Terres en pari(s), Léa Mamy et Jonathan Costa Henriques


Terres en pari(s)
Boulevard Ménilmontant, Paris (75), France

Léa Mamy et Jonathan Costa Henriques
Cycle 1 / Semestre 4

Encadrement pédagogique :
Marc Vaye
Florent Morisseau
Pierre-Maxence Renoult
Rafael Bonet
Diane Berg

Assistant(e) d’atelier :
Amélie Garcia

Groupe de travail :
Léa Mamy
Jonathan Costa Henriques
Esther Mouanda
Solal Rafii

Les enjeux climatiques et environnementaux nous poussent aujourd’hui à penser autrement l’architecture et les modes de construction. La terre crue, un matériau à la fois vernaculaire et prometteur, nous as permis de repenser la construction de logements sociaux en plein cœur de Paris, tout en créant une nouvelle dynamique à l’échelle du quartier de Ménilmontant.

Trois alignements de "plots d’habitation", disposés en quinconce, sont orientés vers un jardin partagé et ponctué par des édicules appelés "Toleks" (inspiration d’habitation africaine).
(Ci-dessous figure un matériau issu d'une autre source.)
(** Each step of its own brings the pool closer to its end. *)
Lemma step_weight l p q :
  step workerCount leaseTimeout l p q →
  (weight q + match l with Internal => 1 | _ => 0 end <= weight p + match l with Receives => 1 | _ => 0 end)%nat.
Proof.
  destruct 1 as [p Hd|p err Hc|p Hd|p i Hi Hc|p i Hi Hc|p i d Hi Hc|p h Hi Hh|p i err Hi
    |p Hm Hc|p err Hm Hc|p err rest Hm Hw|p Hm Hf|p r Hm Hf].
  1-3: unfold weight; cbn; lia.
  - pose proof (weight_worker p (set_worker i Finished p) i _ _ Hi eq_refl eq_refl). cbn in *. lia.
  - pose proof (weight_worker p (set_worker i Finished p) i _ _ Hi eq_refl eq_refl). cbn in *. lia.
  - pose proof (weight_worker p (take_delivery i d p) i _ _ Hi eq_refl eq_refl). cbn in *. lia.
  - pose proof (weight_worker p (end_delivery h p) _ _ _ Hi eq_refl eq_refl). destruct (h_err h); cbn in *; lia.
  - pose proof (weight_worker p (report_error workerCount i err p) i _ _ Hi eq_refl eq_refl). cbn in *. lia.
  - unfold weight. cbn. rewrite Hm. cbn. lia.
  - unfold weight. cbn. rewrite Hm. cbn. lia.
  - unfold weight. cbn. rewrite Hm. cbn. lia.
  - unfold weight. cbn. rewrite Hm. cbn. lia.
  - unfold weight. cbn. rewrite Hm. cbn. lia.
Qed.

Lemma steps_weight ls p q :
  steps workerCount leaseTimeout ls p q → (weight q + internal ls <= weight p + receives ls)%nat.
Proof.
  induction 1 as [p|l ls p q r Hs _ IH]; [cbn; lia|]. apply step_weight in Hs. destruct l; cbn [internal receives] in *; lia.
Qed.

Lemma start_weight done consumed : (weight (start workerCount done consumed) <= workerCount + 2)%nat.
Proof.
  destruct consumed; cbn; [lia|]. unfold weight. cbn.
  assert (sum_list_with worker_weight (replicate workerCount Selecting) = workerCount) as ->; [|lia].
  induction workerCount as [|n IH]; cbn; [done|by rewrite IH].
Qed.

(** A handler can return: its first call may already settle the delivery. *)
Lemma handles_something i d : ∃ h, h_worker h = i ∧ h_delivery h = d ∧ handles leaseTimeout h.
Proof.
  exists (mkHandled i d [EGet (Err ErrMonitorNotFound); EQuiet; EAck None] None). split; [done|]. split; [done|].
  exists 0%nat. eexists (Err ErrMonitorNotFound), _. split; [done|]. eexists tt, _. split; [done|].
  by eexists None, [].
Qed.

Lemma worker_can_move p i w :
  workers p !! i = Some w → w ≠ Finished → (w = Selecting → worker_ctx_done p = true ∨ deliveries_closed p = true) →
  ∃ q, step workerCount leaseTimeout Internal p q.
Proof.
  intros Hi Hw Hsel. destruct w as [|d|err|]; [|..|done].
  - destruct (Hsel eq_refl); eexists; [by eapply WorkerCancelled|by eapply WorkerNoMore].
  - destruct (handles_something i d) as (h & <- & <- & Hh). eexists. by apply WorkerHandled.
  - eexists. by eapply WorkerReports.
Qed.

Lemma workers_cases p :
  all_finished p = true ∨ (∃ i w, workers p !! i = Some w ∧ w ≠ Finished ∧ w ≠ Selecting)
  ∨ (∃ i, workers p !! i = Some Selecting).
Proof.
  destruct (all_finished p) eqn:Hf; [by left|right].
  assert (¬ Forall (λ w, w = Finished) (workers p)) as Hn by (rewrite <- all_finished_spec; congruence).
  apply not_Forall_Exists in Hn; [|apply _]. apply Exists_exists in Hn as (w & Hin & Hw).
  apply list_elem_of_lookup in Hin as [i Hi].
  destruct w as [|d|err|]; [by right; exists i|left; by exists i, (Handling d)|left; by exists i, (Reporting err)|by destruct Hw].
Qed.

Lemma pool_moves p :
  pool_ok workerCount leaseTimeout p → (∀ r, main p ≠ Returned r) →
  (∃ q, step workerCount leaseTimeout Internal p q) ∨ idle p.
Proof.
  intros Hp Hr. destruct (workers_cases p) as [Hf|[(i & w & Hi & Hw & Hs)|[i Hi]]].
  - left. destruct (main p) as [|r|r] eqn:Hm; [|..|by destruct (Hr r)]; eexists; [by apply MainAllDone|by apply MainJoined].
  - left. by eapply worker_can_move.
  - destruct (worker_ctx_done p) eqn:Hc; [left; by eapply worker_can_move; eauto|].
    destruct (deliveries_closed p) eqn:Hd; [left; by eapply worker_can_move; eauto|].
    destruct (main p) as [|r|r] eqn:Hm; [|..|by destruct (Hr r)].
    + destruct (consumer_errors p) as [err|] eqn:Hce; [left; eexists; by eapply MainConsumer|].
      destruct (worker_errors p) as [|err rest] eqn:Hwe; [right|left; eexists; by eapply MainWorker].
      repeat (split; [done|]). by eapply list_elem_of_lookup_2.
    + assert (result p = Some r) as Hres by (unfold result; by rewrite Hm).
      destruct (ok_result _ _ p Hp r Hres) as [_ Hst]. unfold worker_ctx_done in Hc. rewrite Hst, orb_true_r in Hc. done.
Qed.

(** C20: When [RunQueueWorkers] returns, no worker is left behind; every
    delivery its workers took was handled by exactly one of them, and settled
    exactly once unless its handler failed or was cancelled; and the result says
    why: nil only when the caller's context ended, a worker's error only when
    that worker's handler returned it.  No error of a worker was dropped. *)
Theorem workers_joined p r :
  reachable workerCount leaseTimeout p → main p = Returned r →
  Forall (λ w, w = Finished) (workers p)
  ∧ received p ≡ₚ h_delivery <$> handled p
  ∧ Forall (λ h, (length (settlements (h_log h)) <= 1)%nat
       ∧ (h_err h = None → cancelled (h_log h) = false → length (settlements (h_log h)) = 1%nat)) (handled p)
  ∧ omap h_err (handled p) ≡ₚ taken_error p ++ worker_errors p
  ∧ explained p r.
Proof.
  intros Hp%reachable_ok Hr. destruct Hp as [_ Hrec Herr Hh Hres Hj]. specialize (Hj r Hr) as Hf. apply all_finished_spec in Hf.
  assert (∀ {B} (f : WorkerState → option B), f Finished = None → omap f (workers p) = []) as Hnone.
  { intros B f Hfin. clear -Hf Hfin. induction Hf as [|w ws -> _ IH]; cbn; [done|]. by rewrite Hfin. }
  split; [done|]. split; [by rewrite Hrec, Hnone, app_nil_r|]. split.
  - eapply Forall_impl; [exact Hh|]. intros h [fuel Hm]. cbn in Hm.
    destruct (wp_may _ _ _ _ _ (delivery_settled_once fuel _ (h_delivery h) leaseTimeout) Hm) as [H1 H2].
    split; [done|]. intros He. apply H2. by rewrite He.
  - split; [by rewrite Herr, Hnone, app_nil_r|]. apply Hres. unfold result. by rewrite Hr.
Qed.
Pour le traitement des lots, nous nous concentrons sur l’aspect protecteur de la terre. Elle enveloppe et protège l’homme. Les logements sont accessibles uniquement à partir de l’intérieur de la parcelle par le biais d’une passerelle reliant la totalité du projet. De plus, aucun des rez-de-chaussée n’est inhabité, la terre est laissée libre sur son sol, l’homme respecte le cadre.
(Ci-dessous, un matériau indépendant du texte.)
(* ===== verification/App.v ===== *)
(** * Start-up and shutdown (app.go, runtime.go)

    [runApplication] as a program over what it opens, starts and waits for: the
    configuration, the seeds and the egress policy are checked before anything
    is opened; deferred calls close what was opened on every path.  The
    goroutines it starts are the components; what they do while it waits is the
    subject of [Supervision]. *)

From stdpp Require Import base list gmap strings.
From Stdlib Require Import ZArith Lia Ascii.
From S2P Require Import Prelude GoNum GoStrings GoDuration NetworkPolicy Egress Domain StoreInv Sample Checker Config ConfigSpec Links Migrations Server Workers Shared.
#[local] Open Scope string_scope.
#[local] Open Scope list_scope.
#[local] Open Scope Z_scope.
#[local] Open Scope shared_scope.

(** ** Data *)

Inductive Component := CHTTP | CScheduler | CWorkers | CDispatcher | CRetention.
#[export] Instance component_eq_dec : EqDecision Component.
Proof. solve_decision. Defined.

(** Errors of a component that end the process. *)
Inductive FatalError := HTTPStopped (e : HTTPStop) | WorkersStopped (e : WorkersErr).

(** [ParseConfig] fails with an error that quotes the URL, or with another. *)
Inductive ParseErr := ParseConfigError | OtherParseError (e : GoError).
Inductive PoolErr := InvalidConnectionString | PoolParse (e : GoError) | PoolFailed (e : GoError).
Inductive InitErr := PoolError (e : PoolErr) | MigrationError (e : GoError) | SchemaError (e : SchemaErr).
Inductive AppErr :=
| InvalidConfiguration (errs : list ConfigErr) | InvalidWebhookURL (e : NetErr)
| LoadSeedsFailed (e : LinksErr) | InvalidSeeds (e : LinksErr)
| InitRepository (e : InitErr) | SeedMonitors (e : GoError)
| NoDataRetention | NoAlertDelivery
| InitQueue (e : GoError) | StartHTTP (e : GoError)
| RuntimeError (e : FatalError).

Inductive StopEvent := ParentDone | Reported (e : FatalError).

Inductive appcall : Type → Type :=
| ParseConfig (databaseURL : string) : appcall (option ParseErr)
| NewPool (timeout : Z) : appcall (option GoError)               (* pgxpool.NewWithConfig *)
| PingPool (timeout : Z) : appcall (option GoError)
| ClosePool : appcall unit
| Migrate (timeout : Z) : appcall (option GoError)
| VerifySchema (timeout : Z) : appcall (option SchemaErr)
| CreateSeeds (links : list string) : appcall (option GoError)   (* SeedRepository *)
| CountMonitors : appcall unit                                   (* updateTotalLinks *)
| ConnectQueue : appcall (option GoError)                        (* NewRabbitMQQueueWithTopologyLossHandler *)
| NewMemoryQueue : appcall unit
| CloseQueue : appcall (option GoError)
| Listen (addr : string) : appcall (option GoError)              (* RunHTTPServer *)
| Start (c : Component) : appcall unit
| AwaitStop : appcall StopEvent                                  (* parentCtx.Done() or fatalErrors *)
| CancelContext : appcall unit
| WaitAll : appcall unit.

#[local] Abbreviation aprog := (prog unit appcall).
#[local] Abbreviation aentry := (entry unit appcall).

(** ** Back ends *)

(** The timeout of an operation on the database. *)
Definition databaseTimeout (timeout fallback : Z) : Z := if timeout <=? 0 then fallback else timeout.

Definition OpenPostgresPoolWithTimeout (databaseURL : string) (timeout : Z) : aprog (option PoolErr) :=
  let timeout := databaseTimeout timeout defaultDatabaseOperationTimeout in
  let* parsed := perform (ParseConfig databaseURL) in
  match parsed with
  | Some ParseConfigError => Ret (Some InvalidConnectionString)
  | Some (OtherParseError err) => Ret (Some (PoolParse err))
  | None =>
      let* made := perform (NewPool timeout) in
      match made with
      | Some err => Ret (Some (PoolFailed err))
      | None =>
          let* answered := perform (PingPool timeout) in
          match answered with
          | Some err => do* perform ClosePool in Ret (Some (PoolFailed err))
          | None => Ret None
          end
      end
  end.

Inductive Repository := PostgresRepository | MemoryRepository.

Definition NewConfiguredRepository (cfg : Config) : aprog (res InitErr Repository) :=
  if String.eqb (cfg_StorageType cfg) "postgres" then
    let* opened := OpenPostgresPoolWithTimeout (cfg_DatabaseURL cfg) (cfg_DatabaseMigrationTimeout cfg) in
    match opened with
    | Some err => Ret (Err (PoolError err))
    | None =>
        let* migrated := if cfg_RunMigrations cfg then perform (Migrate (cfg_DatabaseMigrationTimeout cfg)) else Ret None in
        match migrated with
        | Some err => do* perform ClosePool in Ret (Err (MigrationError err))
        | None =>
            let* verified := perform (VerifySchema (cfg_DatabaseOperationTimeout cfg)) in
            match verified with
            | Some err => do* perform ClosePool in Ret (Err (SchemaError err))
            | None => Ret (Ok PostgresRepository)
            end
        end
    end
  else Ret (Ok MemoryRepository).

Definition closeRepo (repo : Repository) : aprog unit :=
  match repo with PostgresRepository => perform ClosePool | MemoryRepository => Ret tt end.
(** [repo.(RetentionRepository)] and [repo.(AlertOutboxRepository)]. *)
Definition persistent (repo : Repository) : bool := match repo with PostgresRepository => true | MemoryRepository => false end.

Definition NewConfiguredQueueWithTopologyLossHandler (cfg : Config) : aprog (option GoError) :=
  if String.eqb (cfg_QueueType cfg) "rabbitmq" then perform ConnectQueue
  else do* perform NewMemoryQueue in Ret None.

(** ** The application *)

Definition queue_enabled (cfg : Config) : bool :=
  roleEnabled (cfg_AppRole cfg) "scheduler" || roleEnabled (cfg_AppRole cfg) "worker".
Definition alerts_enabled (cfg : Config) : bool :=
  roleEnabled (cfg_AppRole cfg) "alert-dispatcher" && negb (String.eqb (cfg_AlertWebhookURL cfg) "").
Definition http_enabled (cfg : Config) : bool := negb (String.eqb (cfg_HealthAddr cfg) "").

Definition start_if (cond : bool) (c : Component) : aprog unit := if cond then perform (Start c) else Ret tt.

(** From [RunHTTPServer] to the end: start, wait, stop. *)
Definition serve (cfg : Config) : aprog (option AppErr) :=
  let* listening := if http_enabled cfg then perform (Listen (cfg_HealthAddr cfg)) else Ret None in
  match listening with
  | Some err => Ret (Some (StartHTTP err))
  | None =>
      do* start_if (http_enabled cfg) CHTTP in
      do* start_if (queue_enabled cfg && roleEnabled (cfg_AppRole cfg) "scheduler") CScheduler in
      do* start_if (queue_enabled cfg && roleEnabled (cfg_AppRole cfg) "worker") CWorkers in
      do* start_if (alerts_enabled cfg) CDispatcher in
      do* start_if (cfg_RetentionEnabled cfg) CRetention in
      let* stop := perform AwaitStop in
      do* perform CancelContext in
      do* if queue_enabled cfg then do* perform CloseQueue in Ret tt else Ret tt in
      do* perform WaitAll in
      Ret (match stop with ParentDone => None | Reported e => Some (RuntimeError e) end)
  end.

(** With the repository open: [defer closeRepo()] is around it. *)
Definition with_repository (cfg : Config) (seedLinks : list string) (repo : Repository) : aprog (option AppErr) :=
  let* seeded := match seedLinks with [] => Ret None | _ => perform (CreateSeeds seedLinks) end in
  match seeded with
  | Some err => Ret (Some (SeedMonitors err))
  | None =>
      do* perform CountMonitors in
      if cfg_RetentionEnabled cfg && negb (persistent repo) then Ret (Some NoDataRetention)
      else if alerts_enabled cfg && negb (persistent repo) then Ret (Some NoAlertDelivery)
      else if queue_enabled cfg then
        let* connected := NewConfiguredQueueWithTopologyLossHandler cfg in
        match connected with
        | Some err => Ret (Some (InitQueue err))
        | None => deferring (perform CloseQueue) (serve cfg)
        end
      else serve cfg
  end.

Section app.
Context `{EN : !Environment, UN : !Unicode, UP : !URLParser, UQ : !URLQuery, FS : !Files}.

(** The seeds of a scheduler, loaded and validated. *)
Definition seeds (cfg : Config) (policy : NetworkPolicy) : res AppErr (list string) :=
  if roleEnabled (cfg_AppRole cfg) "scheduler" then
    match LoadSeedLinks cfg with
    | Err err => Err (LoadSeedsFailed err)
    | Ok [] => Ok []
    | Ok links => match ValidateLinks links policy with Some err => Err (InvalidSeeds err) | None => Ok links end
    end
  else Ok [].

Definition webhook_refused (cfg : Config) (policy : NetworkPolicy) : option NetErr :=
  if negb (String.eqb (cfg_AlertWebhookURL cfg) "") then ValidateURL policy (cfg_AlertWebhookURL cfg) else None.

Definition runApplication : aprog (option AppErr) :=
  match LoadConfig with
  | Err errs => Ret (Some (InvalidConfiguration errs))
  | Ok cfg =>
      let policy := NewNetworkPolicy cfg in
      match webhook_refused cfg policy with
      | Some err => Ret (Some (InvalidWebhookURL err))
      | None =>
          deferring (perform CancelContext) (
            match seeds cfg policy with
            | Err err => Ret (Some err)
            | Ok seedLinks =>
                let* repo := NewConfiguredRepository cfg in
                match repo with
                | Err err => Ret (Some (InitRepository err))
                | Ok repo => deferring (closeRepo repo) (with_repository cfg seedLinks repo)
                end
            end)
      end
  end.
End app.

(** ** What may be open when

    [pool]: the database pool is open; [broker]: there is a queue, and it is
    open; [up]: the components that were started and not yet joined; [told]: the
    context was cancelled.  [begun] and [heard] record which components were ever
    started and what ended the wait. *)
Record Holding := mkHolding {
  pool : bool; broker : option bool; up : list Component; told : bool;
  begun : list Component; heard : option StopEvent;
}.
Definition nothing : Holding := mkHolding false None [] false [] None.

#[export] Instance eta_Holding : Eta Holding := λ h, mkHolding (pool h) (broker h) (up h) (told h) (begun h) (heard h).

(** What a component works on. *)
Definition provided (cfg : Config) (h : Holding) (c : Component) : Prop :=
  (cfg_StorageType cfg = "postgres" → pool h = true)
  ∧ match c with
    | CScheduler | CWorkers => broker h = Some true
    | CDispatcher | CRetention => pool h = true
    | CHTTP => True
    end.

Inductive app_moves (cfg : Config) (h : Holding) : aentry → Holding → Prop :=
| m_parse s url err : pool h = false → app_moves cfg h (Called s (ParseConfig url) err) h
| m_open s timeout err : pool h = false → up h = [] →
    app_moves cfg h (Called s (NewPool timeout) err) (h <| pool := bool_decide (err = None) |>)
| m_ping s timeout err : pool h = true → up h = [] → app_moves cfg h (Called s (PingPool timeout) err) h
| m_migrate s timeout err : pool h = true → up h = [] → app_moves cfg h (Called s (Migrate timeout) err) h
| m_verify s timeout err : pool h = true → up h = [] → app_moves cfg h (Called s (VerifySchema timeout) err) h
| m_seed s links err : (cfg_StorageType cfg = "postgres" → pool h = true) → broker h = None → up h = [] →
    app_moves cfg h (Called s (CreateSeeds links) err) h
| m_count s x : (cfg_StorageType cfg = "postgres" → pool h = true) → app_moves cfg h (Called s CountMonitors x) h
| m_connect s err : broker h = None → up h = [] →
    app_moves cfg h (Called s ConnectQueue err) (h <| broker := if decide (err = None) then Some true else None |>)
| m_memory s x : broker h = None → up h = [] → app_moves cfg h (Called s NewMemoryQueue x) (h <| broker := Some true |>)
| m_listen s addr err : up h = [] → app_moves cfg h (Called s (Listen addr) err) h
| m_start s c x : told h = false → c ∉ up h → provided cfg h c →
    app_moves cfg h (Called s (Start c) x) ((h <| up := up h ++ [c] |>) <| begun := begun h ++ [c] |>)
| m_await s event : told h = false → heard h = None →
    app_moves cfg h (Called s AwaitStop event) (h <| heard := Some event |>)
| m_cancel s x : app_moves cfg h (Called s CancelContext x) (h <| told := true |>)
| m_close_queue s err : is_Some (broker h) → up h = [] ∨ told h = true →
    app_moves cfg h (Called s CloseQueue err) (h <| broker := Some false |>)
| m_wait s x : told h = true → broker h ≠ Some true → app_moves cfg h (Called s WaitAll x) (h <| up := [] |>)
| m_close_pool s x : pool h = true → broker h ≠ Some true → up h = [] →
    app_moves cfg h (Called s ClosePool x) (h <| pool := false |>).

(** The components of a role, in the order in which they start. *)
Definition components (cfg : Config) : list Component :=
  (if http_enabled cfg then [CHTTP] else [])
  ++ (if roleEnabled (cfg_AppRole cfg) "scheduler" then [CScheduler] else [])
  ++ (if roleEnabled (cfg_AppRole cfg) "worker" then [CWorkers] else [])
  ++ (if alerts_enabled cfg then [CDispatcher] else [])
  ++ (if cfg_RetentionEnabled cfg then [CRetention] else []).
Dans le jardin, les Toleks (ou Case-Obus) sont également construits en terre crue. Ils possèdent différents rôles en fonction de leur placement, ils servent de rangements pour les équipements du stade ou pour entreposer les filtres (indispensables pour la pratique de l’aquaponie) mais aussi comme lieu de repos, de travail ou même pour prendre un peu de hauteur dans le jardin pour admirer la vue.